Darum rät er jedem, sich zumindest für drei Monate glutenfrei zu ernähren. "Womöglich werden Sie sehr überrascht sein von dem daraus resultierenden Nutzen, der sich eventuell 'nur' in einem gesteigerten allgemeinen Wohlbefiden, mehr Energie, weniger Stress oder einer besseren Laune äussert", schreibt Venesson.
Weizenfrei essen - wie soll das gehen?
Doch selbst wenn diese These sinnvoll klingt: Es ist leichter gesagt als getan, auf Weizen zu verzichten – selbst für wenige Monate. Schliesslich ist der Weizenverzehr in unserer Kultur und in unseren persönlichen Gewohnheiten stark verankert. Darum gibt Venesson im letzten Abschnitt seines Buches Tipps, wie man den weizenfreien Alltag in der Praxis gestalten kann. Sein Ansatz besteht darin, die Sichtweise umzudrehen: Anstatt nur daran zu denken, was man alles nicht essen darf, solle man sich bewusst machen, wie vielfältig die Auswahl an glutenfreien Lebensmitteln ist und sich mit Neugierde und Spass daran machen, diese auszuprobieren. Dabei könnten beispielsweise Kochbücher mit glutenfreien Rezepten helfen.

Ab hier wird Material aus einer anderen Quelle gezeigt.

(* ===== verification/Frame.v ===== *)
(** The wire protocol of [pkg/protocol/frame.go]: the frame writer with its
    reused buffer, the frame reader, and the STREAM_OPEN address payload. *)

From Stdlib Require Import Strings.Byte String ZArith Lia.
From stdpp Require Import base list.
From S2P Require Import Prelude Encoding Io.

(** ** Constants and data *)

Definition FrameHeaderSize : Z := 11.
Definition MaxPayloadSize : Z := 65535.
Definition MaxPaddingSize : Z := 1024.

Definition ProtocolVersion : byte := x01.
Definition AuthRequestSize : nat := 49.
Definition AuthResponseSize : nat := 17.
Definition AuthStatusOK : byte := x00.
Definition AuthStatusFail : byte := xff.

(** [FrameType] is a [uint8]: every byte is a value of the type. *)
Abbreviation FrameType := byte.
Definition TypeData : FrameType := x01.
Definition TypeStreamOpen : FrameType := x02.
Definition TypeStreamClose : FrameType := x03.
Definition TypeStreamReset : FrameType := x04.
Definition TypePing : FrameType := x05.
Definition TypePong : FrameType := x06.
Definition TypeSettings : FrameType := x07.
Definition TypePadding : FrameType := x08.

Definition FrameType_String (t : FrameType) : string :=
  if decide (t = TypeData) then "DATA"
  else if decide (t = TypeStreamOpen) then "STREAM_OPEN"
  else if decide (t = TypeStreamClose) then "STREAM_CLOSE"
  else if decide (t = TypeStreamReset) then "STREAM_RESET"
  else if decide (t = TypePing) then "PING"
  else if decide (t = TypePong) then "PONG"
  else if decide (t = TypeSettings) then "SETTINGS"
  else if decide (t = TypePadding) then "PADDING"
  else "UNKNOWN".

Abbreviation AddrType := byte.
Definition AddrIPv4 : AddrType := x01.
Definition AddrDomain : AddrType := x03.
Definition AddrIPv6 : AddrType := x04.

(** [StreamID] is a [uint32] and [PadLen] a [uint16]: [frame_wf]. *)
Record Frame := mkFrame {
  f_Type : FrameType;
  f_StreamID : Z;
  f_Payload : bytes;
  f_PadLen : Z
}.

Definition frame_wf (f : Frame) : Prop :=
  0 <= f_StreamID f < 256 ^ 4 ∧ 0 <= f_PadLen f < 256 ^ 2.

Definition ErrFrameTooLarge : error := ErrSentinel "protocol: frame payload exceeds maximum size".
Definition ErrPaddingTooLarge : error := ErrSentinel "protocol: frame padding exceeds maximum size".

(** ** Writer *)

(** The writer's target, its reused buffer (the list is the whole capacity),
    and the process's random source. *)
Record Writer := mkWriter { fw_w : conn; fw_buf : bytes; fw_rand : reader }.

Definition NewWriter (w : conn) (rnd : reader) : Writer :=
  mkWriter w (replicate 4096 x00) rnd.

Definition on_fw_w {A} : M conn A → M Writer A :=
  zoom fw_w (λ c fw, mkWriter c (fw_buf fw) (fw_rand fw)).
Definition on_fw_rand {A} : M reader A → M Writer A :=
  zoom fw_rand (λ r fw, mkWriter (fw_w fw) (fw_buf fw) r).
Definition fw_put (buf : bytes) : M Writer unit :=
  modify (λ fw, mkWriter (fw_w fw) buf (fw_rand fw)).
(** Writes into the buffer behind the slice [buf := fw.buf[:total]]. *)
Definition fw_blit (off : nat) (src : bytes) : M Writer unit :=
  modify (λ fw, mkWriter (fw_w fw) (blit off src (fw_buf fw)) (fw_rand fw)).

(** The first 11 bytes of a frame. *)
Definition frame_header (f : Frame) : bytes :=
  f_Type f :: be_put 4 (f_StreamID f) ++ be_put 4 (len (f_Payload f)) ++ be_put 2 (f_PadLen f).

Definition WriteFrame (f : Frame) : M Writer unit :=
  if len (f_Payload f) >? MaxPayloadSize then fail ErrFrameTooLarge else
  if f_PadLen f >? MaxPaddingSize then fail ErrPaddingTooLarge else
  let total := FrameHeaderSize + len (f_Payload f) + f_PadLen f in
  cap <- gets (λ fw, len (fw_buf fw)) ;;
  (when cap <? total do fw_put (replicate (Z.to_nat (total * 2)) x00) od) ;;;
  fw_blit 0 [f_Type f] ;;;
  fw_blit 1 (be_put 4 (f_StreamID f)) ;;;
  fw_blit 5 (be_put 4 (len (f_Payload f))) ;;;
  fw_blit 9 (be_put 2 (f_PadLen f)) ;;;
  fw_blit 11 (f_Payload f) ;;;
  (when 0 <? f_PadLen f do
     (pad <- on_fw_rand (rand_Read (Z.to_nat (f_PadLen f))) ;;
      fw_blit (11 + length (f_Payload f)) pad)
   od) ;;;
  buf <- gets fw_buf ;;
  out <- lift (slice buf 0 total) ;;
  on_fw_w (conn_Write out).

(** ** Reader *)

(** [fr.padbuf]: only its size matters, the padding is discarded. *)
Definition padbuf : bytes := replicate (Z.to_nat MaxPaddingSize) x00.

Definition ReadFrame : M reader Frame :=
  hdr <- ReadFull (Z.to_nat FrameHeaderSize) ;;
  let ft := nth 0 hdr x00 in
  let sid := be_get (take 4 (drop 1 hdr)) in
  let length := be_get (take 4 (drop 5 hdr)) in
  let padLen := be_get (take 2 (drop 9 hdr)) in
  if length >? MaxPayloadSize then fail ErrFrameTooLarge else
  if padLen >? MaxPaddingSize then fail ErrPaddingTooLarge else
  payload <- (if 0 <? length then ReadFull (Z.to_nat length) else ret []) ;;
  (when 0 <? padLen do
     (p <- lift (slice padbuf 0 padLen) ;;
      ReadFull (List.length p) ;;; ret tt)
   od) ;;;
  ret (mkFrame ft sid payload padLen).

(** ** STREAM_OPEN payload *)

Record StreamOpenPayload := mkSOP { so_AddrType : AddrType; so_Addr : bytes; so_Port : Z }.

Definition Marshal (p : StreamOpenPayload) : bytes :=
  let addr := so_Addr p in
  let out := replicate (4 + length addr) x00 in
  let out := blit 0 [so_AddrType p] out in
  let out := blit 1 [byte_of_Z (len addr)] out in
  let out := blit 2 addr out in
  blit (2 + length addr) (be_put 2 (so_Port p)) out.
(** ** The interface of a fixed-size message

    What a message type promises to the handshakes: every well-formed value has
    a wire form of one fixed size; exactly the wire forms decode; shorter input
    is an error. *)
Class Message (A : Type) := {
  msg_size : nat;
  msg_wf : A → Prop;
  msg_marshal : A → bytes;
  msg_unmarshal : bytes → result A;
  msg_length a : msg_wf a → length (msg_marshal a) = msg_size;
  msg_decode b a : length b = msg_size → msg_unmarshal b = Ok a ↔ msg_wf a ∧ msg_marshal a = b;
  msg_total b : length b = msg_size → ∃ a, msg_unmarshal b = Ok a;
  msg_short b : (length b < msg_size)%nat → ∃ e, msg_unmarshal b = Err e
}.

Lemma msg_roundtrip `{Message A} a : msg_wf a → msg_unmarshal (msg_marshal a) = Ok a.
Proof. intros Ha. apply msg_decode; [by apply msg_length|done]. Qed.

(** Filling a zero buffer from the left leaves the fields in a row. *)
Lemma blit_all_done {A} (done rest : list A) n :
  (length rest <= n)%nat → done ++ drop n rest = done.
Proof. intros. by rewrite drop_ge, app_nil_r. Qed.

Ltac blit_fields :=
  repeat (rewrite blit_frontier by
    (rewrite ?length_app, ?length_drop, ?length_be_put, ?length_replicate; cbn [length]; lia));
  rewrite ?drop_drop, ?length_be_put; cbn [length];
  rewrite drop_ge by (rewrite length_replicate; lia);
  rewrite app_nil_r, <- ?app_assoc; cbn [app].

Lemma DeviceAuthRequest_Marshal_bytes r :
  DeviceAuthRequest_wf r →
  DeviceAuthRequest_Marshal r =
    da_Version r :: da_PubKey r ++ da_Nonce r ++ be_put 8 (da_TimeBucket r) ++ da_Sig r.
Proof.
  intros (H1 & H2 & H3 & H4). unfold DeviceAuthRequest_Marshal, DeviceAuthRequestSize.
  change (replicate 121 x00) with ([] ++ replicate 121 x00). by blit_fields.
Qed.

Lemma BootstrapRequest_Marshal_bytes r :
  BootstrapRequest_wf r →
  BootstrapRequest_Marshal r =
    br_Version r :: br_Token r ++ br_DevicePub r ++ br_Label r ++ br_Nonce r.
Proof.
  intros (H1 & H2 & H3 & H4). unfold BootstrapRequest_Marshal, BootstrapRequestSize.
  change (replicate 145 x00) with ([] ++ replicate 145 x00). by blit_fields.
Qed.

Lemma response_Marshal_bytes (s : byte) (sid : bytes) :
  length sid = 16%nat → blit 1 sid (blit 0 [s] (replicate 17 x00)) = s :: sid.
Proof. intros H. change (replicate 17 x00) with ([] ++ replicate 17 x00). by blit_fields. Qed.

(** Cutting a string of known length into consecutive fields. *)
Lemma slice_nat (b : bytes) i j :
  (i <= j <= length b)%nat →
  slice b (Z.of_nat i) (Z.of_nat j) = Ok (take (j - i) (drop i b)).
Proof.
  intros. rewrite slice_Ok by (unfold len; lia). f_equal. f_equal; [lia|f_equal; lia].
Qed.

Ltac slices b :=
  repeat match goal with
  | |- context [slice b ?i ?j] =>
      let i' := eval cbv in (Z.to_nat i) in let j' := eval cbv in (Z.to_nat j) in
      rewrite (slice_nat b i' j' ltac:(lia) : slice b i j = _)
  end.

Lemma cut_length i j (b : bytes) :
  (i <= j <= length b)%nat → length (take (j - i) (drop i b)) = (j - i)%nat.
Proof. intros. rewrite length_take, length_drop. lia. Qed.

Lemma cut_join i j (b : bytes) :
  (i <= j)%nat → take (j - i) (drop i b) ++ drop j b = drop i b.
Proof.
  intros Hij. rewrite <- (take_drop (j - i) (drop i b)) at 2. f_equal.
  rewrite drop_drop. f_equal. lia.
Qed.

Lemma nth0_drop1 (b : bytes) : (0 < length b)%nat → nth 0 b x00 :: drop 1 b = b.
Proof. destruct b; cbn; [lia|done]. Qed.

(** The value of each decoder on input of the right size. *)
Lemma UnmarshalDeviceAuthRequest_value b :
  length b = 121%nat →
  UnmarshalDeviceAuthRequest b =
    Ok (mkDAReq (nth 0 b x00) (sub b 1 33) (sub b 33 49) (be_get (sub b 49 57)) (sub b 57 121)).
Proof.
  intros Hb. unfold UnmarshalDeviceAuthRequest, DeviceAuthRequestSize.
  rewrite (proj2 (Nat.ltb_ge _ _)) by lia.
  slices b.
  unfold sub. rewrite !to_array_exact by (rewrite cut_length; lia). done.
Qed.

Lemma UnmarshalBootstrapRequest_value b :
  length b = 145%nat →
  UnmarshalBootstrapRequest b =
    Ok (mkBReq (nth 0 b x00) (sub b 1 33) (sub b 33 65) (sub b 65 129) (sub b 129 145)).
Proof.
  intros Hb. unfold UnmarshalBootstrapRequest, BootstrapRequestSize.
  rewrite (proj2 (Nat.ltb_ge _ _)) by lia.
  slices b.
  unfold sub. rewrite !to_array_exact by (rewrite cut_length; lia). done.
Qed.
(** Bootstrap decisions.  Bootstrap returns to its caller on every input
    and its answer is the table: no unrevoked invite with this token: invalid;
    else past its expiry by the first clock reading: expired; else uses at the
    limit (at least one): used; in these cases the store and the files are
    untouched.  Otherwise the device is appended (unrevoked, ID from its key,
    a label made up when empty) and this invite's count alone is incremented; the
    status is OK exactly when the file could be written, and else the call
    returns the zero status with the error while the device stays registered in
    memory. *)
Theorem Bootstrap_outcomes token pub label st :
  ∃ now r st', fst (time_Now (s_clock (rs_sys st))) = Ok now ∧
    Bootstrap token pub label st = (Ok r, st') ∧
    match find_invite token (data st) with
    | None => r = (BootstrapStatusInvalidToken, None) ∧ st' = st
    | Some (i, v) =>
        let refused s := r = (s, None) ∧ rs_reg st' = rs_reg st ∧ s_fs (rs_sys st') = s_fs (rs_sys st) in
        if negb (inv_ExpiresAt v =? 0) && (inv_ExpiresAt v <? unix now) then refused BootstrapStatusExpired
        else if max_uses v <=? inv_Uses v then refused BootstrapStatusUsed
        else ∃ t st2 res, rs_reg st2 = rs_reg st' ∧ save st2 = (res, st') ∧
          data st' = mkStore (st_Devices (data st) ++ [new_device pub label t])
                             (alter inv_use i (st_Invites (data st))) ∧
          r = match res with
              | Err e => (x00, Some (ErrWrap "registry: save after bootstrap" e))
              | _ => (BootstrapStatusOK, None)
              end
    end.
Proof.
  destruct (time_Now_ok (s_clock (rs_sys st))) as (now & c' & Hnow). exists now.
  pose proof (Bootstrap_run token pub label st) as Hr.
  destruct (find_invite token (data st)) as [[i v]|].
  2:{ do 2 eexists. split_and!; [by rewrite Hnow|exact Hr|done|done]. }
  destruct Hr as (b & s1 & He & Hr).
  assert (Hb : b = negb (inv_ExpiresAt v =? 0) && (inv_ExpiresAt v <? unix now) ∧ s_fs s1 = s_fs (rs_sys st)).
  { unfold IsExpired in He. destruct (inv_ExpiresAt v =? 0); [by injection He as <- <-|].
    erewrite bind_Ok in He by (apply on_clock_eq; exact Hnow). by injection He as <- <-. }
  destruct Hb as [<- Hfs]. destruct b; [|destruct (max_uses v <=? inv_Uses v)].
  - do 2 eexists. split; [by rewrite Hnow|]. split; [exact Hr|]. done.
  - do 2 eexists. split; [by rewrite Hnow|]. split; [exact Hr|]. done.
  - destruct Hr as (t & s2 & r & s3 & _ & Hs & Hp & Hr).
    destruct r as [u|e|]; [| |done]; (do 2 eexists; split; [by rewrite Hnow|]; split; [exact Hr|];
      do 3 eexists; split; [|split; [exact Hs|]]; done).
Qed.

Leider bleibt der eigentliche Ratgeberteil relativ allgemein. Konkretere Tipps würden die Lust auf die weizenfreie Diät sicherlich steigern. Die Dringlichkeit von Venessons Botschaft kommt eher im umfangreichen Mittelteil durch, wo die Sorge über die vielfältigen Gesundheitsschäden durch den Weizenverzehr im Vordergrund steht. Der Gesundheitsberater stellt den Weizenverzehr als Mitverursacher von schweren Krankheiten wie beispielsweise Morbus Crohn, Neurodermitis, Epilepsie, Bulimie und Schizophrenie dar. Eine detaillierte Auflistung der Krankheiten und die jeweilige Begründung, warum diese durch den Verzehr von Weizen begünstigt werden, bildet den Hauptteil des Buches.
Doch sollte Venesson mit seiner These Recht haben, dann ist der Wert dieses Abschnitts nicht zu überschätzen: Schliesslich leiden und sterben täglich Menschen an manchen der Krankheiten, für die Venesson dem Weizen eine Mitschuld gibt.